= Canada Party candidates in the 1993 Canadian federal election =

The short-lived Canada Party fielded a number of candidates in the 1993 Canadian federal election, none of whom were elected. Information about these candidates may be found here.

==Manitoba==
===Brandon—Souris: George H. Armstrong===

Armstrong, a journalist, received 82 votes (0.22%) for an eighth-place finish against Liberal candidate Glen McKinnon.
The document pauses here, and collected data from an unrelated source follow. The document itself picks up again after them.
(** * gotomarkdown: conversion of commented Go files to Markdown

    A shallow embedding of [gotomarkdown.go] (the line classifier, the tag
    extractors, the Hype snippet loader and [convert]) together with the
    parts of Go's [strings] and [regexp] packages that the program calls.

    Go strings are byte sequences; they are modelled by [string], whose
    characters are the 8-bit [ascii].  Go's [regexp] works on UTF-8 runes,
    but every pattern of the program only names ASCII characters, and the
    program only looks at whether a pattern matched, at the text of capture
    group 1 and at the result of a replacement; for these a byte-wise
    matcher gives the same answers. *)

From Stdlib Require Import Ascii String List ZArith Lia Bool.
From stdpp Require Import base gmap strings.

Import ListNotations.
Local Open Scope list_scope.

(* ===================================================================== *)
(** * Characters used by the program *)

Definition TAB : ascii := "009"%char.
Definition LF  : ascii := "010"%char.
Definition FF  : ascii := "012"%char.
Definition CR  : ascii := "013"%char.
Definition SP  : ascii := " "%char.
Definition DQUOTE : ascii := "034"%char.
Definition BACKTICK : ascii := "096"%char.

(* ===================================================================== *)
(** * Go's [strings] package (the functions the program calls) *)

Module GoStrings.

Definition memb (c : ascii) (cs : list ascii) : bool :=
  existsb (Ascii.eqb c) cs.

(** [strings.HasPrefix] *)
Fixpoint HasPrefix (s pre : string) : bool :=
  match pre, s with
  | EmptyString, _ => true
  | String p pre', String c s' => Ascii.eqb c p && HasPrefix s' pre'
  | String _ _, EmptyString => false
  end.

Fixpoint drop (n : nat) (s : string) : string :=
  match n, s with
  | O, _ => s
  | S k, String _ t => drop k t
  | S _, EmptyString => EmptyString
  end.

Fixpoint take (n : nat) (s : string) : string :=
  match n, s with
  | S k, String c t => String c (take k t)
  | _, _ => EmptyString
  end.

(** the Go slice expression [s[i:j]] *)
Definition slice (s : string) (i j : nat) : string := take (j - i) (drop i s).

(** [strings.Index(s, sub)]: the byte offset of the first occurrence of
    [sub] in [s], or -1. *)
Fixpoint Index_from (i : Z) (s sub : string) : Z :=
  if HasPrefix s sub then i
  else match s with
       | EmptyString => (-1)%Z
       | String _ t => Index_from (i + 1)%Z t sub
       end.

Definition Index (s sub : string) : Z := Index_from 0%Z s sub.

(** [strings.Replace(s, old, new, -1)] (the same as [strings.ReplaceAll])
    for a non-empty [old]: every non-overlapping occurrence of [old], from
    the left, becomes [new].  [skip] counts the bytes of an occurrence that
    are still to be passed. *)
Fixpoint Replace_go (old new : string) (skip : nat) (s : string) : string :=
  match s with
  | EmptyString => EmptyString
  | String c t =>
      match skip with
      | S k => Replace_go old new k t
      | O => if HasPrefix s old
             then new +:+ Replace_go old new (String.length old - 1) t
             else String c (Replace_go old new 0 t)
      end
  end.

Definition ReplaceAll (s old new : string) : string := Replace_go old new 0 s.

(** [strings.Split(s, sep)] for a one-byte separator: the pieces between
    the separators, one more than there are separators. *)
Fixpoint Split (s : string) (sep : ascii) : list string :=
  match s with
  | EmptyString => [EmptyString]
  | String c t =>
      if Ascii.eqb c sep then EmptyString :: Split t sep
      else match Split t sep with
           | piece :: pieces => String c piece :: pieces
           | [] => [String c EmptyString]
           end
  end.

(** [strings.TrimLeft], [strings.TrimRight] and [strings.Trim] with a
    cutset of one-byte characters. *)
Fixpoint TrimLeft (s : string) (cutset : list ascii) : string :=
  match s with
  | EmptyString => EmptyString
  | String c t => if memb c cutset then TrimLeft t cutset else s
  end.

Fixpoint TrimRight (s : string) (cutset : list ascii) : string :=
  match s with
  | EmptyString => EmptyString
  | String c t =>
      match TrimRight t cutset with
      | EmptyString => if memb c cutset then EmptyString else String c EmptyString
      | t' => String c t'
      end
  end.

Definition Trim (s : string) (cutset : list ascii) : string :=
  TrimRight (TrimLeft s cutset) cutset.

(** [strings.ContainsAny]: some byte of [s] is one of [chars]. *)
Fixpoint ContainsAny (s : string) (chars : list ascii) : bool :=
  match s with
  | EmptyString => false
  | String c t => memb c chars || ContainsAny t chars
  end.

(** [strings.Contains]: [sub] occurs in [s]. *)
Fixpoint Contains (s sub : string) : bool :=
  HasPrefix s sub
  || match s with
     | EmptyString => false
     | String _ t => Contains t sub
     end.

(** The concatenation of a list of strings ([strings.Join(l, "")]). *)
Definition concat (l : list string) : string := fold_right String.append "" l.

End GoStrings.

(* ===================================================================== *)
(** * Go's [regexp] package: a backtracking matcher

    Go documents its (non-POSIX) matching as leftmost-first: the match
    starts as early as possible and, among the matches starting there, is
    the one a backtracking engine finds first.  [exec] lists the ways a
    pattern can match at a cursor in that order of preference (greedy
    repetition first, alternatives from left to right), so the head of the
    list is the match Go reports. *)

Module Regexp.

(** A character class: [[abc]] or [[^abc]]. *)
Inductive cclass : Type :=
| OneOf  (cs : list ascii)
| NoneOf (cs : list ascii).

Definition in_class (k : cclass) (c : ascii) : bool :=
  match k with
  | OneOf cs => GoStrings.memb c cs
  | NoneOf cs => negb (GoStrings.memb c cs)
  end.

Inductive regex : Type :=
| Bol                              (* ^  : beginning of text *)
| Eol                              (* $  : end of text *)
| Cls (k : cclass)                 (* one character of a class *)
| Lit (s : string)                 (* a literal string *)
| Seq (a b : regex)                (* ab *)
| Alt (a b : regex)                (* a|b *)
| Star (a : regex)                 (* a*, greedy *)
| Plus (a : regex)                 (* a+, greedy *)
| Opt (a : regex)                  (* a?, greedy *)
| Cap (n : nat) (a : regex).       (* capture group number n *)

(** A position in the text: [pos] bytes are behind the cursor, [rest] is
    the text in front of it, [caps] the groups captured so far (latest
    first). *)
Record cursor : Type := Cursor {
  pos  : nat;
  rest : string;
  caps : list (nat * string)
}.

Definition advance (n : nat) (x : cursor) : cursor :=
  Cursor (pos x + n) (GoStrings.drop n (rest x)) (caps x).

(** Greedy iteration of [step]; an iteration that consumes nothing is
    not repeated.  [fuel] bounds the number of iterations by the length
    of the text in front of the cursor. *)
Fixpoint iterate (step : cursor -> list cursor) (fuel : nat) (x : cursor)
  : list cursor :=
  match fuel with
  | O => [x]
  | S f =>
      flat_map (fun y => if (pos x <? pos y)%nat then iterate step f y else [])
               (step x) ++ [x]
  end.

Fixpoint exec (r : regex) (x : cursor) : list cursor :=
  match r with
  | Bol => if (pos x =? 0)%nat then [x] else []
  | Eol => match rest x with EmptyString => [x] | _ => [] end
  | Cls k =>
      match rest x with
      | String c _ => if in_class k c then [advance 1 x] else []
      | EmptyString => []
      end
  | Lit s =>
      if GoStrings.HasPrefix (rest x) s then [advance (String.length s) x] else []
  | Seq a b => flat_map (exec b) (exec a x)
  | Alt a b => exec a x ++ exec b x
  | Star a => iterate (exec a) (String.length (rest x)) x
  | Plus a =>
      flat_map (fun y => iterate (exec a) (String.length (rest y)) y) (exec a x)
  | Opt a => exec a x ++ [x]
  | Cap n a =>
      map (fun y => Cursor (pos y) (rest y)
                      ((n, GoStrings.take (pos y - pos x) (rest x)) :: caps y))
          (exec a x)
  end.

(** Number of capture groups ([Regexp.NumSubexp]). *)
Fixpoint NumSubexp (r : regex) : nat :=
  match r with
  | Bol | Eol | Cls _ | Lit _ => 0
  | Seq a b | Alt a b => Nat.max (NumSubexp a) (NumSubexp b)
  | Star a | Plus a | Opt a => NumSubexp a
  | Cap n a => Nat.max n (NumSubexp a)
  end.

(** Leftmost match at or after the cursor position [p], where [s] is the
    text from [p] on: the start offset and the cursor at the end. *)
Fixpoint search (r : regex) (p : nat) (s : string) : option (nat * cursor) :=
  match exec r (Cursor p s []) with
  | y :: _ => Some (p, y)
  | [] =>
      match s with
      | EmptyString => None
      | String _ t => search r (S p) t
      end
  end.

Fixpoint lookup_cap (n : nat) (cs : list (nat * string)) : string :=
  match cs with
  | [] => EmptyString
  | (m, v) :: cs' => if (n =? m)%nat then v else lookup_cap n cs'
  end.

(** [Regexp.FindString]: the text of the leftmost match, or the empty
    string when there is none. *)
Definition FindString (r : regex) (s : string) : string :=
  match search r 0 s with
  | Some (a0, y) => GoStrings.slice s a0 (pos y)
  | None => EmptyString
  end.

(** [Regexp.FindStringSubmatch]: the text of the leftmost match followed
    by the text of every capture group (empty for a group that took no
    part in the match); the empty list ([nil]) when there is no match. *)
Definition FindStringSubmatch (r : regex) (s : string) : list string :=
  match search r 0 s with
  | Some (a0, y) =>
      GoStrings.slice s a0 (pos y)
        :: map (fun n => lookup_cap n (caps y)) (seq 1 (NumSubexp r))
  | None => []
  end.

(** [Regexp.ReplaceAllString] as the loop of the library's [replaceAll],
    with a replacement text free of [$]: [searchPos] is where the next
    match is looked for, [lastMatchEnd] the end of the latest match,
    [buf] the output so far.  Every round moves [searchPos] forward, so
    [fuel] = length + 1 rounds are enough. *)
Fixpoint replaceAll (r : regex) (src repl : string) (fuel : nat)
         (searchPos lastMatchEnd : nat) (buf : string) : string :=
  match fuel with
  | O => buf +:+ GoStrings.drop lastMatchEnd src
  | S f =>
      if (searchPos <=? String.length src)%nat then
        match search r searchPos (GoStrings.drop searchPos src) with
        | None => buf +:+ GoStrings.drop lastMatchEnd src
        | Some (a0, y) =>
            let a1 := pos y in
            let buf1 := buf +:+ GoStrings.slice src lastMatchEnd a0 in
            let buf2 := if ((lastMatchEnd <? a1) || (a0 =? 0))%nat
                        then buf1 +:+ repl else buf1 in
            let width := if (searchPos <? String.length src)%nat then 1 else 0 in
            let searchPos' :=
              if (a1 <? searchPos + width)%nat then searchPos + width
              else if (a1 <? searchPos + 1)%nat then searchPos + 1
              else a1 in
            replaceAll r src repl f searchPos' a1 buf2
        end
      else buf +:+ GoStrings.drop lastMatchEnd src
  end.

Definition ReplaceAllString (r : regex) (src repl : string) : string :=
  replaceAll r src repl (S (String.length src)) 0 0 EmptyString.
===Provencher: Ted Bezan===

Ted Bezan is a former machine operator who described himself as retired in 1993. He ran for the Social Credit Party of Canada twice in the 1960s and 1970s. He criticized the major parties' focus on deficit reduction in the 1993 federal election, and instead called for the Bank of Canada to issue interest-free loans to pay down the interest on Canada's national debt.

In 1994, he argued that the Royal Canadian Legion's policy against headgear was not racist and should be left in place. Some Sikh groups had previously argued that the policy was exclusionary. The following year, Bezan complained that recent translations of the Christian Bible were removing vital passages. He has also called for the Bank of Canada to buy Canada's debt, or at least half of it, from its current owners.

Electoral record
| Election | Division | Party | Votes | % | Place | Winner |
|---|---|---|---|---|---|---|
| 1963 federal | Waterloo South | Social Credit | 372 |  | 4/4 | Gordon Chaplin, Progressive Conservative |
| 1974 federal | Portage | Social Credit | 179 |  | 4/5 | Peter Masniuk, Progressive Conservative |
| 1993 federal | Provencher | Canada Party | 69 | 0.19 | 7/7 | David Iftody, Liberal |

===Portage—Lisgar: Hans C. Kjear===

Kjear, a farmer, received 83 votes (0.23%) for an eighth-place finish against Liberal candidate Jon Gerrard.

===Winnipeg South: Bill Martens===

Martens is a lawyer. He received 44 votes (0.08%), finishing ninth against Liberal candidate Reg Alcock.

===Winnipeg—Transcona: Bill Tataryn===

Tataryn was a retired police officer. He received 39 votes (0.09%), finishing ninth against New Democratic Party incumbent Bill Blaikie. The Winnipeg Free Press newspaper printed an obituary notice for a "William Tataryn" in 1998, although it is not clear if this was the same person.